* [What to do] Only one stretch of the listing below is wanted. Begin at the line that has "(eapply in_stream_seen; [apply", stop after the line that has "seen (step w Send)", and repeat every line in between exactly.

* [Input records]
Lemma seen_ordinary w e : loading (panel_of w) = true → ordinary e = true → seen (step w e) = seen w.
Proof.
  intros Hl He. unfold step. rewrite seen_hint_effect. destruct e; try done; cbn [ClawdChat.handle]; rewrite ?Hl; try done.
  - by destruct (true && _).
  - unfold handleSend. by rewrite Hl, orb_true_r.
  - unfold handleStop. by case_match.
  - unfold move. generalize (drags (panel_of w)). intros l. clear -l. revert w.
    induction l as [|d l IH]; intros w; [done|]. simpl. by rewrite IH.
Qed.

Definition in_stream (msgs : list message) (text : list jsstr) (w : world) : Prop :=
  loading (panel_of w) = true ∧ messages (panel_of w) = msgs ∧
  ∃ r, reading_of w = Some r ∧ arrives text r (shown (panel_of w)).

Lemma in_stream_seen msgs text w w' : seen w' = seen w → in_stream msgs text w → in_stream msgs text w'.
Proof. unfold seen, in_stream, reading_of. intros [= -> -> -> ->]. done. Qed.

Lemma in_stream_step msgs text w e :
  in_stream msgs text w → streams e = true → in_stream msgs (text ++ taken_now w e) (step w e).
Proof.
  intros Hw He.
  assert (ordinary e = true → in_stream msgs (text ++ taken_now w e) (step w e)) as Hord.
  { intros Ho. assert (taken_now w e = []) as -> by by destruct e. rewrite app_nil_r.
    eapply in_stream_seen, Hw. apply seen_ordinary; [apply Hw|done]. }
  destruct e; try done; try (by apply Hord); clear Hord; destruct Hw as (Hl & Hm & r & Hr & Ha);
    (eapply in_stream_seen; [apply seen_hint_effect|]); cbn [ClawdChat.handle];
    unfold reading_of in Hr; destruct (sending (panel_of w)) as [t|] eqn:Ht; try done;
    destruct (stage_of t) as [|r'] eqn:Es; try done; injection Hr as ->; unfold answered; rewrite Es.
  - unfold taken_now, reading_of. rewrite Ht, Es. destruct (where_at r) eqn:Hw.
    + pose proof (arrives_chunk _ _ _ text0 Ha Hw) as Hn. destruct (take_chunk text0 r _) as [r' v'].
      split; [done|]. split; [done|]. by exists r'.
    + unfold take_chunk. rewrite Hw, app_nil_r. split; [done|]. split; [done|]. by exists r.
  - unfold taken_now. rewrite app_nil_r.
    pose proof (arrives_timer _ _ _ Ha) as Hn. destruct (timer r _) as [r' v'].
    split; [done|]. split; [done|]. by exists r'.
Qed.

Lemma in_stream_run msgs text w l :
  in_stream msgs text w → forallb streams l = true → in_stream msgs (text ++ taken w l) (run w l).
Proof.
  revert text w. induction l as [|e l IH]; intros text w Hw Hl; simpl; [by rewrite app_nil_r|].
  simpl in Hl. apply andb_true_iff in Hl as [He Hl]. rewrite app_assoc. apply IH; [|done]. by apply in_stream_step.
Qed.

(** The text of the question is in the conversation at once, and a fetch is awaited. *)
Lemma send_starts w h :
  sound (panel_of w) → loading (panel_of w) = false → trim (input (panel_of w)) ≠ [] → request_headers (store w) = Some h →
  seen (step w Send) =
    (messages (panel_of w) ++ [Asked (trim (input (panel_of w)))], Some (mk_turn Fetching [] []), no_preview, true).
Proof.
  intros Hs Hl Ht Hh. unfold step. rewrite seen_hint_effect. cbn [ClawdChat.handle]. unfold handleSend.
  rewrite Hl, Hh, (sound_idle _ Hs Hl). by destruct (trim (input (panel_of w))).
Qed.

Lemma seen_run_ordinary w l : loading (panel_of w) = true → forallb ordinary l = true → seen (run w l) = seen w.
Proof.
  revert w. induction l as [|e l IH]; intros w Hl Ho; [done|]. simpl in *. apply andb_true_iff in Ho as [He Ho].
  pose proof (seen_ordinary w e Hl He) as Hs. rewrite IH; [done| |done]. by injection Hs as _ _ _ ->.
Qed.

* [Response for this exercise]
    (eapply in_stream_seen; [apply seen_hint_effect|]); cbn [ClawdChat.handle];
    unfold reading_of in Hr; destruct (sending (panel_of w)) as [t|] eqn:Ht; try done;
    destruct (stage_of t) as [|r'] eqn:Es; try done; injection Hr as ->; unfold answered; rewrite Es.
  - unfold taken_now, reading_of. rewrite Ht, Es. destruct (where_at r) eqn:Hw.
    + pose proof (arrives_chunk _ _ _ text0 Ha Hw) as Hn. destruct (take_chunk text0 r _) as [r' v'].
      split; [done|]. split; [done|]. by exists r'.
    + unfold take_chunk. rewrite Hw, app_nil_r. split; [done|]. split; [done|]. by exists r.
  - unfold taken_now. rewrite app_nil_r.
    pose proof (arrives_timer _ _ _ Ha) as Hn. destruct (timer r _) as [r' v'].
    split; [done|]. split; [done|]. by exists r'.
Qed.

Lemma in_stream_run msgs text w l :
  in_stream msgs text w → forallb streams l = true → in_stream msgs (text ++ taken w l) (run w l).
Proof.
  revert text w. induction l as [|e l IH]; intros text w Hw Hl; simpl; [by rewrite app_nil_r|].
  simpl in Hl. apply andb_true_iff in Hl as [He Hl]. rewrite app_assoc. apply IH; [|done]. by apply in_stream_step.
Qed.

(** The text of the question is in the conversation at once, and a fetch is awaited. *)
Lemma send_starts w h :
  sound (panel_of w) → loading (panel_of w) = false → trim (input (panel_of w)) ≠ [] → request_headers (store w) = Some h →
  seen (step w Send) =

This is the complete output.